What you have to do:
Report every line below that carries the word "Plyr".

***** Data to process

(** * Plyr overlay plugin (src/js/plugins/overlay.js)

    A shallow embedding of the [Overlay] class: the canvas that Plyr lays over
    the video, its resize and letterbox geometry, the render loop driven by
    [requestVideoFrameCallback] or [requestAnimationFrame], and the one-slot
    frame data handoff to a user supplied renderer.

    JavaScript numbers are IEEE 754 binary64.  The embedding is written once
    over an interface of the arithmetic the plugin uses ([JSNumber]) and is
    instantiated twice: at Rocq's primitive binary64 floats, which is what the
    browser evaluates, and at exact rationals, which is the arithmetic the
    geometry is designed in.  The two are related by the rounding error of
    the binary64 operations, derived from the Standard Library's
    specification of the primitive floats. *)

From Stdlib Require Import ZArith QArith Qround Qpower Bool List String Lia Lqa.
From Stdlib Require Import Floats Uint63.
Import ListNotations.

Set Implicit Arguments.
Local Open Scope string_scope.
Local Open Scope list_scope.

**********

Result of the task:
(** * Plyr overlay plugin (src/js/plugins/overlay.js)
    A shallow embedding of the [Overlay] class: the canvas that Plyr lays over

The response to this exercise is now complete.